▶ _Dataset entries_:
----------------------------------------

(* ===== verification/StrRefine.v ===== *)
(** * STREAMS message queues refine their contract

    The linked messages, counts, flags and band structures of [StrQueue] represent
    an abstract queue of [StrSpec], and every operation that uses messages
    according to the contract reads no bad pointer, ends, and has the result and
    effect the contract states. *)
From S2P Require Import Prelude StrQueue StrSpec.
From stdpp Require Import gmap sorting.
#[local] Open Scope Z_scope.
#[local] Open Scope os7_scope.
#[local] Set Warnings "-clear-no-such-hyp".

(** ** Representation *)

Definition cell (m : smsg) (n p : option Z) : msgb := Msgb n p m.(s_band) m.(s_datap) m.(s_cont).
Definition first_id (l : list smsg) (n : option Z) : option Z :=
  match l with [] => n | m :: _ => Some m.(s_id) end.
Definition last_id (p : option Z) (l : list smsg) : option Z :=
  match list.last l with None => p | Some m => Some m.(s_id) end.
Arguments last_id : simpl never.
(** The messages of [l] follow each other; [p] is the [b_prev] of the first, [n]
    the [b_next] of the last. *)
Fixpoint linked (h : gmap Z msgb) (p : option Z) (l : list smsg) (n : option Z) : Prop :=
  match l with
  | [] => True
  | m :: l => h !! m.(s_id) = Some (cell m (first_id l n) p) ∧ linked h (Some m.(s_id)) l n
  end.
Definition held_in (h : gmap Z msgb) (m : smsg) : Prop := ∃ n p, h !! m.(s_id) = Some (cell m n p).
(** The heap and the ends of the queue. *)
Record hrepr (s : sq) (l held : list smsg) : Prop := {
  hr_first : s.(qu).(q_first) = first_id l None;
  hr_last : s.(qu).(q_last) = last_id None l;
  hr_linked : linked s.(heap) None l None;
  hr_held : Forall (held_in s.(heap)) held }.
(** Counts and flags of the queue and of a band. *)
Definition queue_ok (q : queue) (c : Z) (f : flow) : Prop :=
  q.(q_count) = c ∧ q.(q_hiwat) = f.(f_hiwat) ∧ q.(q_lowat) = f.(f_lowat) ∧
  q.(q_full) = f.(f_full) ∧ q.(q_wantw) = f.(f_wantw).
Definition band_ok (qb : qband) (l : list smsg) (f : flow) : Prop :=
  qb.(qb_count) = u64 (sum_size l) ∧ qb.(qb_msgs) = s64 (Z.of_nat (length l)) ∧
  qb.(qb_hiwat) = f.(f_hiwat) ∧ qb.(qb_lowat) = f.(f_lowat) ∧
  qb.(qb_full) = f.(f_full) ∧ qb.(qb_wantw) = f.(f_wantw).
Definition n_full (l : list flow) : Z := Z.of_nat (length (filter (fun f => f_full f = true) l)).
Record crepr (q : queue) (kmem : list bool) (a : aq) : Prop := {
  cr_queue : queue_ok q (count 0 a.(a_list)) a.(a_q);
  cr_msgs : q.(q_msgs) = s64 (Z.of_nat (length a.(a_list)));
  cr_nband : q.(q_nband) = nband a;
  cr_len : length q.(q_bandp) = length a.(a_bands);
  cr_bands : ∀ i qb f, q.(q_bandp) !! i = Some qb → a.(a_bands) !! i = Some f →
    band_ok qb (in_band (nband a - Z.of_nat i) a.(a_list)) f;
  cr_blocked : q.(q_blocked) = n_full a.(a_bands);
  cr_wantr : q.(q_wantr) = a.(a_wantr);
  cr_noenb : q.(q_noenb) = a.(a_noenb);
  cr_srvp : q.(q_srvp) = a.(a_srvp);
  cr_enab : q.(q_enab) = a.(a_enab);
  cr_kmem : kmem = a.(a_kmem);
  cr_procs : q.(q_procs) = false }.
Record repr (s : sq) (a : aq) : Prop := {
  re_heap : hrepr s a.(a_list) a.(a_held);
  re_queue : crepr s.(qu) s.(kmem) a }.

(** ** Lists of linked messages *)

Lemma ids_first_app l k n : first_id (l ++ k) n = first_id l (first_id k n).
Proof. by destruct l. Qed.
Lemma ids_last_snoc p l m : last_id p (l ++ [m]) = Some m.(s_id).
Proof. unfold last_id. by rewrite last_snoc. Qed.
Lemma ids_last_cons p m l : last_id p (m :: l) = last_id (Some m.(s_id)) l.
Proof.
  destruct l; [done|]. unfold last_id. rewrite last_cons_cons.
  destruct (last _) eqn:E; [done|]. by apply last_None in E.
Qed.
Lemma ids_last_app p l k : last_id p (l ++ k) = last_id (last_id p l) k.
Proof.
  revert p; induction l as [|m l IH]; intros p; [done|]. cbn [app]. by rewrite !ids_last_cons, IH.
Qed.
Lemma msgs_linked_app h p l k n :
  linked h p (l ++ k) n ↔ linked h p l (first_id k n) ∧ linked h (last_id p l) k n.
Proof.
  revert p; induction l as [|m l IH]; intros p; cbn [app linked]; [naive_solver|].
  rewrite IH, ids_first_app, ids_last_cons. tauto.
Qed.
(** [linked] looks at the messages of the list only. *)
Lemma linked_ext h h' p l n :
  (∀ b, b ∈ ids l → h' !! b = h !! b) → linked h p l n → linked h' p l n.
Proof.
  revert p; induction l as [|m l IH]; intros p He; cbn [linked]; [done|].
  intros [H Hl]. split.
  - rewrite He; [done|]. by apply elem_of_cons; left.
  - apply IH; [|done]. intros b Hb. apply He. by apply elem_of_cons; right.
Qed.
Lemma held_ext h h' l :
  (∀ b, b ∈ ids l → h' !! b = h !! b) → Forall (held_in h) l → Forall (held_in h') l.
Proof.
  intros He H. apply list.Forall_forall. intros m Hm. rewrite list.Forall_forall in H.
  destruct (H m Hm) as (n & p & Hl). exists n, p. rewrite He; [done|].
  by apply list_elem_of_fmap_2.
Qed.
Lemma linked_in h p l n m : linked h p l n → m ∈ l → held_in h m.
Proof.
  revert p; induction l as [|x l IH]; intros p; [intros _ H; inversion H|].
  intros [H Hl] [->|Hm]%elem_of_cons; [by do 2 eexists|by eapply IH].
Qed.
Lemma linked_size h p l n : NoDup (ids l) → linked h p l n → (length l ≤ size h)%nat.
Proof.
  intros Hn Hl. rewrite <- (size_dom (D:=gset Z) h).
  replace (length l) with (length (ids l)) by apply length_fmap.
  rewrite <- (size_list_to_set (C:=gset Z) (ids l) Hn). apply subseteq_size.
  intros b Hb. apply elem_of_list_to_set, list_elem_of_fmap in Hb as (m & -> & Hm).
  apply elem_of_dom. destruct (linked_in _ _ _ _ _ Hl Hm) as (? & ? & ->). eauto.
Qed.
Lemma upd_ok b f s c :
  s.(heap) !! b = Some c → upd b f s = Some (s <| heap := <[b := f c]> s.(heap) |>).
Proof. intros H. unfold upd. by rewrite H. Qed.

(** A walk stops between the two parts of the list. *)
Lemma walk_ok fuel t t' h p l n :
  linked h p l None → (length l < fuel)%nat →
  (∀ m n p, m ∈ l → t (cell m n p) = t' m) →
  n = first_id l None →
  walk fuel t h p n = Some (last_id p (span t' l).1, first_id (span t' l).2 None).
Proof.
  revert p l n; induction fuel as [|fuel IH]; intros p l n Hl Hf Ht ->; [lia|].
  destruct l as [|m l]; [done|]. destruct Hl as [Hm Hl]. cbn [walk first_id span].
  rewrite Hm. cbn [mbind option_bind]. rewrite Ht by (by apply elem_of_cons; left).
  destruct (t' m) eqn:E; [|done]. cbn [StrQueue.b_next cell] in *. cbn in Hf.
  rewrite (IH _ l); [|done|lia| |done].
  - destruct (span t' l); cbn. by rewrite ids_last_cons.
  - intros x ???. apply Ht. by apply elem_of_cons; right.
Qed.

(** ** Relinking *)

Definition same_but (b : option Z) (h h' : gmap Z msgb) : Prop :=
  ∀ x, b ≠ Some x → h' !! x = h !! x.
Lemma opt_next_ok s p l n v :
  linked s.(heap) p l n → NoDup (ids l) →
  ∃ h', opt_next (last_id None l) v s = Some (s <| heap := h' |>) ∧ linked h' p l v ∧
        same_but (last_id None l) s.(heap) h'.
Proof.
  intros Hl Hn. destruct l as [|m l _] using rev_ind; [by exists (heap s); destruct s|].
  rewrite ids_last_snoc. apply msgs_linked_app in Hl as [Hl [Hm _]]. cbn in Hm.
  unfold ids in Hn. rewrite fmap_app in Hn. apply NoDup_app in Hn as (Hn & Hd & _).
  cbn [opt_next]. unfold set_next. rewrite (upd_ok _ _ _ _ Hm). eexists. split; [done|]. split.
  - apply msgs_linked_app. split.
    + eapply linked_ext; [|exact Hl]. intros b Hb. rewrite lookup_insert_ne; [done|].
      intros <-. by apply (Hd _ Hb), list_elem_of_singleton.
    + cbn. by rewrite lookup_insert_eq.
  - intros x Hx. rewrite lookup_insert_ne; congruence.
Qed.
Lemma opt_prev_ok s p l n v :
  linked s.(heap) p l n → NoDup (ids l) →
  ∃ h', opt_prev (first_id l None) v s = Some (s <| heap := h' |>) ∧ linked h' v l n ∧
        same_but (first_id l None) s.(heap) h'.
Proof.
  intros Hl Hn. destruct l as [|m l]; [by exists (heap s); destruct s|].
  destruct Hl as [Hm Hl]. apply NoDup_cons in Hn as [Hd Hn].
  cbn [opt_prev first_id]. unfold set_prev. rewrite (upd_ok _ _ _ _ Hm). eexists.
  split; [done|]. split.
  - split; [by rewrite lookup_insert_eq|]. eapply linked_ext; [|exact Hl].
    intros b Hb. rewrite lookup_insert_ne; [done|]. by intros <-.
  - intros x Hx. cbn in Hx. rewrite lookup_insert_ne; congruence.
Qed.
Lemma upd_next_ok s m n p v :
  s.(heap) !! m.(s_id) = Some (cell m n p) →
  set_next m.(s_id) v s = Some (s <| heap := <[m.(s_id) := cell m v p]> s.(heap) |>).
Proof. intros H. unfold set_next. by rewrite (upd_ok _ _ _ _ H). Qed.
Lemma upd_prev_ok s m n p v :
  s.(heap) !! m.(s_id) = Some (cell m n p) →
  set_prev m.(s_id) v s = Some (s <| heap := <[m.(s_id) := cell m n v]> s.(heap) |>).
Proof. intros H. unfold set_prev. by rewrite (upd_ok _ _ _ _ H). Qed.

----------------------------------------

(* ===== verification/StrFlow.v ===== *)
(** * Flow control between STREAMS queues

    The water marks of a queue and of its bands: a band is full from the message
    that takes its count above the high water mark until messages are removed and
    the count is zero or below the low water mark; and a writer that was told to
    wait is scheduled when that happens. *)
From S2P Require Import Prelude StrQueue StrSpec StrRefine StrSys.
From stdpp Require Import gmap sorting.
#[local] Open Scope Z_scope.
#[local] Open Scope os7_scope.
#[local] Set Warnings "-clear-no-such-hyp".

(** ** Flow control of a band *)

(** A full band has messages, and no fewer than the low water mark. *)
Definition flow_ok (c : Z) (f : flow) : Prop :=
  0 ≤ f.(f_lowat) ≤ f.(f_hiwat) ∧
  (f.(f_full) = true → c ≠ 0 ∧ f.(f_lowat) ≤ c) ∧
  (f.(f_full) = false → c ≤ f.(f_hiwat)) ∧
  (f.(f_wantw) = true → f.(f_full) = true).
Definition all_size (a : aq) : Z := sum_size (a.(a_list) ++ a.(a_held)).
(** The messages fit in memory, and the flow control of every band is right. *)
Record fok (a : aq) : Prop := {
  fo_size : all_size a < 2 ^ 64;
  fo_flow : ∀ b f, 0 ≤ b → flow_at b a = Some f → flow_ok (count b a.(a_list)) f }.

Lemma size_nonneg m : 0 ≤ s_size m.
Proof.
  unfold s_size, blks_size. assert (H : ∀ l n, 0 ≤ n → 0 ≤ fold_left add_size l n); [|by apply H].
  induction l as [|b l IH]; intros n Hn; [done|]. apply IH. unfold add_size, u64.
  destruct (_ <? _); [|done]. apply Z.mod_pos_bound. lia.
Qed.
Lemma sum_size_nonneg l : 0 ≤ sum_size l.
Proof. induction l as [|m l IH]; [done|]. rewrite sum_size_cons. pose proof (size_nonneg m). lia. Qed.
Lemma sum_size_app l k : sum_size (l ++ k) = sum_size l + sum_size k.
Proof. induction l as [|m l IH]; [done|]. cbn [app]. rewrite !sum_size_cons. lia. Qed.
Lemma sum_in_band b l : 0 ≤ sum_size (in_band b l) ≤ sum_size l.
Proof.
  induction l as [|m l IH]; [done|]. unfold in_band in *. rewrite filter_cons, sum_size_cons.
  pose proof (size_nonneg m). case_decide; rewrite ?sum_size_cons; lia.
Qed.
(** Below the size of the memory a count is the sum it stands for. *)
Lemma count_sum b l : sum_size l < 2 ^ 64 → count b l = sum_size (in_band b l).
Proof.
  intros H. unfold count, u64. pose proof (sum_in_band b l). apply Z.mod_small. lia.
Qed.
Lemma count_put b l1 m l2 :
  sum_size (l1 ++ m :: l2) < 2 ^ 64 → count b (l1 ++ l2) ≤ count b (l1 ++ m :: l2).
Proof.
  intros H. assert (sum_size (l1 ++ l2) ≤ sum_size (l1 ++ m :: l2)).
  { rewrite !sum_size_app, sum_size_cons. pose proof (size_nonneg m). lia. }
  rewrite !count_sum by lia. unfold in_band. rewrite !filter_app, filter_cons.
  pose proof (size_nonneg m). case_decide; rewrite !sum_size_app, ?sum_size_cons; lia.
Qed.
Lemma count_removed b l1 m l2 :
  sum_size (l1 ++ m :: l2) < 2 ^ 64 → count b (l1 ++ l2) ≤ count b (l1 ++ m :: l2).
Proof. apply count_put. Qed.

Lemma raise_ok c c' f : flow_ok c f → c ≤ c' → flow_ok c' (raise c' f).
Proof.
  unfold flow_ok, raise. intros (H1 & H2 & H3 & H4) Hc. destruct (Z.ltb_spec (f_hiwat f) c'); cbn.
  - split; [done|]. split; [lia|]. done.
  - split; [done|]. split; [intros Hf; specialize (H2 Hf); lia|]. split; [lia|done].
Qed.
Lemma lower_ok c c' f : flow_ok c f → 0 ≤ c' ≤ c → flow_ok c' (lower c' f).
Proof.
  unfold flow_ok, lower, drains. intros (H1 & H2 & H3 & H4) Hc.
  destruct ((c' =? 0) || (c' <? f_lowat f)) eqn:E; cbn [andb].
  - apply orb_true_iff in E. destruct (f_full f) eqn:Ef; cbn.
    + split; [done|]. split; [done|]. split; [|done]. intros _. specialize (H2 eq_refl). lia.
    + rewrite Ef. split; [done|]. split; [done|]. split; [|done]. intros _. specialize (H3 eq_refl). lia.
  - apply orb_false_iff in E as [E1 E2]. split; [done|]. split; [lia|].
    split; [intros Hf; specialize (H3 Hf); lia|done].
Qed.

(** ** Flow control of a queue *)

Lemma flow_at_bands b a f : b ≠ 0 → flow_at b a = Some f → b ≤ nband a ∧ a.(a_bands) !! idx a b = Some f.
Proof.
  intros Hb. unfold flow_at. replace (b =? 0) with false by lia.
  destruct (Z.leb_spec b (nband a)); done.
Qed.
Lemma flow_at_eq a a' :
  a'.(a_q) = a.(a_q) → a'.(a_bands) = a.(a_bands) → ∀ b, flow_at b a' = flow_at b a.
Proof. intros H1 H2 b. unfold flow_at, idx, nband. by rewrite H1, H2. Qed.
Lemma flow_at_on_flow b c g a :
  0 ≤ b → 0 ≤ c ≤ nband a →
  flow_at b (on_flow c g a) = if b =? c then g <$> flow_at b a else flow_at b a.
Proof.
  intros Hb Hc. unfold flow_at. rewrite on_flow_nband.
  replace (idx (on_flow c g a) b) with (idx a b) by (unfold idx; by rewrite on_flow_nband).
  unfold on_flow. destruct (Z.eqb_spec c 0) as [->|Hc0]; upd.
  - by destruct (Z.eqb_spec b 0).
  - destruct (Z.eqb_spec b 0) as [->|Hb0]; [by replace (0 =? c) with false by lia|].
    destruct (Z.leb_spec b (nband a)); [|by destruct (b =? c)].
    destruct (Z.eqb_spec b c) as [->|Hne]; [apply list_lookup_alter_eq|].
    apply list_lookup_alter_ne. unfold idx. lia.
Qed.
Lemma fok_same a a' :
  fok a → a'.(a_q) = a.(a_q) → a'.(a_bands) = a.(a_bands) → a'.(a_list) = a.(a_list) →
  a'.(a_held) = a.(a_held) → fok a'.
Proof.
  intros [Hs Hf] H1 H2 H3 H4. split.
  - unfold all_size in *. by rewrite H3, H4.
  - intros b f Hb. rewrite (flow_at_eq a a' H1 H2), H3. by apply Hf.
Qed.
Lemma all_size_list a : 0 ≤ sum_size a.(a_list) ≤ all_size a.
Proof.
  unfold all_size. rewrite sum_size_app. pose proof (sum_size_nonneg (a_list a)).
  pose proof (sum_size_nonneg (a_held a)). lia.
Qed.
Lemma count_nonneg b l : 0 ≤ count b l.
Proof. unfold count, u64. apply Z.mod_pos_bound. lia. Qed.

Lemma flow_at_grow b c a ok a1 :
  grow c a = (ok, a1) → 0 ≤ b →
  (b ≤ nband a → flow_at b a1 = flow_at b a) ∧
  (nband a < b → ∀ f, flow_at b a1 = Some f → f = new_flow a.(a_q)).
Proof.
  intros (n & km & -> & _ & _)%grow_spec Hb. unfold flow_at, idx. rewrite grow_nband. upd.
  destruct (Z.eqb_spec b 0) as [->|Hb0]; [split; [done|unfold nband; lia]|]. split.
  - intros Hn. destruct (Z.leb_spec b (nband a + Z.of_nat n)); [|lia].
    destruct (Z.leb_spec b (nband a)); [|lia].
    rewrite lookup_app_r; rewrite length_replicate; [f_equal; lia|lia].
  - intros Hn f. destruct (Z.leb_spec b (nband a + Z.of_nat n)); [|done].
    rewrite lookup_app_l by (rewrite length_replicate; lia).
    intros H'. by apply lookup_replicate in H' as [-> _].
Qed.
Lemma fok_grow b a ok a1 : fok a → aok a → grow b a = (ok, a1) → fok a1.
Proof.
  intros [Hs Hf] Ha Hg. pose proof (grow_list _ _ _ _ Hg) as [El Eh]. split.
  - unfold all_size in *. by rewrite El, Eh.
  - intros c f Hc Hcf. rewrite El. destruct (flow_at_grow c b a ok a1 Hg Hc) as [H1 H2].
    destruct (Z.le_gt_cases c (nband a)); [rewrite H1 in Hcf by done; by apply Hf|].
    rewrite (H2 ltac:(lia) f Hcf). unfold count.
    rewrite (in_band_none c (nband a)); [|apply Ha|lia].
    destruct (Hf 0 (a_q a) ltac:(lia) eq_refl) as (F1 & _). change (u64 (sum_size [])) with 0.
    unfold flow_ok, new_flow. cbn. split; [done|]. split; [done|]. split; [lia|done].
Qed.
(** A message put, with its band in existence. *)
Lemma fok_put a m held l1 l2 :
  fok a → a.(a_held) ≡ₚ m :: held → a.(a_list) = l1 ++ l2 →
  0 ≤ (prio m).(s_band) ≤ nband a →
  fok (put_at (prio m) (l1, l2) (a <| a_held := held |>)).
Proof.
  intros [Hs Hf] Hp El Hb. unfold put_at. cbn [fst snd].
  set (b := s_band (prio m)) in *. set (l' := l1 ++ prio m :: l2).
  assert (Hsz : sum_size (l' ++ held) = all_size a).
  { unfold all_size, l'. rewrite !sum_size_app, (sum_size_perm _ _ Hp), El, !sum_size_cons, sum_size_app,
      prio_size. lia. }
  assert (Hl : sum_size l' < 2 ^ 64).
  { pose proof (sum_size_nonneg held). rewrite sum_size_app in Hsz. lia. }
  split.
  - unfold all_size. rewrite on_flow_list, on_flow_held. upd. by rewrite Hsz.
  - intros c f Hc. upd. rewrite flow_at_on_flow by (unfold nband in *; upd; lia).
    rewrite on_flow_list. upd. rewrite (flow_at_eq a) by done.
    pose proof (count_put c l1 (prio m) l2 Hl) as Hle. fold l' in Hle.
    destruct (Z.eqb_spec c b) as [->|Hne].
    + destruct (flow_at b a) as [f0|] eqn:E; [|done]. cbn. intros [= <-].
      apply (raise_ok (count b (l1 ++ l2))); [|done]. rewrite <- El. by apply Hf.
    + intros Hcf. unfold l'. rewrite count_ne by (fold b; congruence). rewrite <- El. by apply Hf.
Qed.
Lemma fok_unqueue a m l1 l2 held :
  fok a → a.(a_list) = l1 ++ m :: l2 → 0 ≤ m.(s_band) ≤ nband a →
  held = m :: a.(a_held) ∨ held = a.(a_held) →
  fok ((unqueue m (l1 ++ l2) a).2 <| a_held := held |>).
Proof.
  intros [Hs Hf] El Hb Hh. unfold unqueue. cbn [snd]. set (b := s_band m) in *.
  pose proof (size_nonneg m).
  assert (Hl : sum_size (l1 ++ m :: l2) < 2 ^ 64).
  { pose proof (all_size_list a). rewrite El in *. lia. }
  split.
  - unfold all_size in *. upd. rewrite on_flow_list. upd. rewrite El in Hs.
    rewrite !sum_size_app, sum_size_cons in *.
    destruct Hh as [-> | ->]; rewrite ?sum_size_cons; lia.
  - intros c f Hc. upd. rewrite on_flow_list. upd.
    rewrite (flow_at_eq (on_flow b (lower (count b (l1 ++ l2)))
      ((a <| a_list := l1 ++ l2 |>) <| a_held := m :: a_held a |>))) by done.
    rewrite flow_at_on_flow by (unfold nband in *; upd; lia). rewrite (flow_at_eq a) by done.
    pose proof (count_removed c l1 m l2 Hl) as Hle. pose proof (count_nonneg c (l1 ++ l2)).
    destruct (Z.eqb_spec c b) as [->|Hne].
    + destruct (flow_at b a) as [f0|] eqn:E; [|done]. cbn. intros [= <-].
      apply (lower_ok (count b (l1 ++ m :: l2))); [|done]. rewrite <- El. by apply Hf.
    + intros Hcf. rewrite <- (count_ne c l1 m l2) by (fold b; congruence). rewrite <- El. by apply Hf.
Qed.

----------------------------------------

▶ _PROBLEM TO WORK ON_: When you reach the line containing "(* ===== verification/StrRefine.v ===== *)" in the data above, start copying exactly, and stop after the line containing "an abstract queue".

▶ _EXERCISE RESPONSE_:
(* ===== verification/StrRefine.v ===== *)
(** * STREAMS message queues refine their contract

    The linked messages, counts, flags and band structures of [StrQueue] represent
    an abstract queue of [StrSpec], and every operation that uses messages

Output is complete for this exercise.